From Freedom Road to Calle Libertad

Our early morning rickety charge from Miraflor along a winding dirt road in an old US school bus dropped us back down into Estelli in a bone-shattering, buttock-quivering, knee-crunching 2 hours.

After a quick shower, breakfast and an excellent tour of the cigar factory, we grabbed lunch in the mercado and headed over to Monte Sinai. This is a two-year old housing scheme on a dry, dusty hill overlooking Esteli. Rows of simple, one-room, concrete and tin-roofed buildings line dusty, gravel roads. Not the typical tourist destination but very important to us living in Walkley. The barrio is twinned with Freedom Road in Walkley, part of the larger Sheffield-Esteli town winning scheme. People from both have sent each other letters and held street parties on the same day of the year.

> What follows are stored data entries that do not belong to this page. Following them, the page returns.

(* ===== verification/McpLease.v ===== *)
(** * McpLease: the sandbox of an MCP server

    src/clients/typescript/src/mcp/lease.ts and the tools of mcp/tools.ts over it, as a
    state machine: the calls of tools, the resets and the closings are tasks that step from
    await to await, and the creation, the operations of a sandbox and its kill end when and
    as they like.  The reactions to the end of a creation run in the same turn of the event
    loop, those of the acquisitions first, before any other call reaches the server; so
    they are one step.  What the tools print and log is left out. *)

From stdpp Require Import base option list strings sets.
From Stdlib Require Import NArith ZArith QArith Lia.
From S2P Require Import Prelude Text.

Local Open Scope nat_scope.

(** ** Failures and what a tool answers *)

(** What the body of a tool may throw.  [CommandExit] is the [SandboxError] of a command
    that ended with a code; [Aws] an error of the AWS SDK, [Foreign] any other. *)
Inductive failure :=
  | Sdk (e : error_class)
  | CommandExit
  | MissingTemplateError
  | SandboxCreationError (cause : failure)
  | Aws
  | Foreign.

Definition failure_is (f : failure) (c : error_class) : bool :=
  match f with
  | Sdk e => instance_of e c
  | CommandExit => bool_decide (c = SandboxError)
  | _ => false
  end.

Definition isCreationFailure (f : failure) : bool :=
  failure_is f SandboxError || failure_is f AuthenticationError || failure_is f CapacityError || failure_is f QuotaExceededError ||
  match f with Aws => true | _ => false end.

Definition isMessageError (f : failure) : bool :=
  failure_is f FileNotFoundError || failure_is f InvalidArgumentError || failure_is f DiskFullError || failure_is f RateLimitError ||
  failure_is f UnimplementedError.

Inductive tool_kind := RunCode (timeout : Z) | RunCommand (timeout : Z) | ReadFile | WriteFile | ListFiles | ListSandboxes.

#[export] Instance tool_kind_eq_dec : EqDecision tool_kind.
Proof. solve_decision. Defined.

(** The seconds that a timeout message shows. *)
Definition shown_timeout (k : tool_kind) : option Z :=
  match k with RunCode t | RunCommand t => Some t | _ => None end.

Inductive answer :=
  | Data
  | ItsMessage
  | TimedOut (seconds : option Z)
  | InTransition
  | Gone (sandboxId : option nat)
  | Unexpected (aws : bool).

(** [#translate(error)], up to the reset: the answer, or [None] when the lease is reset. *)
Definition translate (f : failure) (timeoutSeconds : option Z) : option answer :=
  if match f with MissingTemplateError | SandboxCreationError _ => true | _ => false end then Some ItsMessage
  else if failure_is f TimeoutError then Some (TimedOut timeoutSeconds)
  else if isMessageError f then Some ItsMessage
  else if failure_is f SandboxStateError then Some InTransition
  else if failure_is f SandboxNotFoundError then None
  else Some (Unexpected match f with Aws => true | _ => false end).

Photos of Monte Sinai and its residents are here on my flickr photostream -
http://www.flickr.com/photos/billbevan/sets/72157604098032835/

We visited armed with a copy of a small book of letters from residents of Monte Sinai to Freedom Road which had the names of the letter writers. Within minutes we were talking to one inhabitant and introduced to one of the letter writers who was delightfully amazed to see us and the book! We walked around looking for others on her directions and soon found Heydi and Oscar, two more writers and leading members of the local community. Georgia had a long talk with them, while I took photos of kids playing football and the family goats out on the dirt roads.

The houses were built by a scheme to improve housing. Though simple and stark compared to what we are used to in the UK, they are an improvement on the wood shacks below the hill. They are secure and the walls are not full of gaps. Each has a roofed terrace and a garden. Different people have improved the basic houses over time, some planting colourful gardens, some extending by walling in the terraces. Others have outside living rooms on the terraces. Inside the original buildings there are one or two rooms, either a bedroom/living room and separate kitchen or everything in the single room. Space is cramped and there s no privacy. Still, some people have TVs and DVD players.

Two things strike me the most -

The intention to build on what they have and to improve their homes as and when money becomes available.

How important the street twinning has been to building community identity and pride. The exchanges of letters have meant much as people have had the opportunities to tell people abroad of their lives.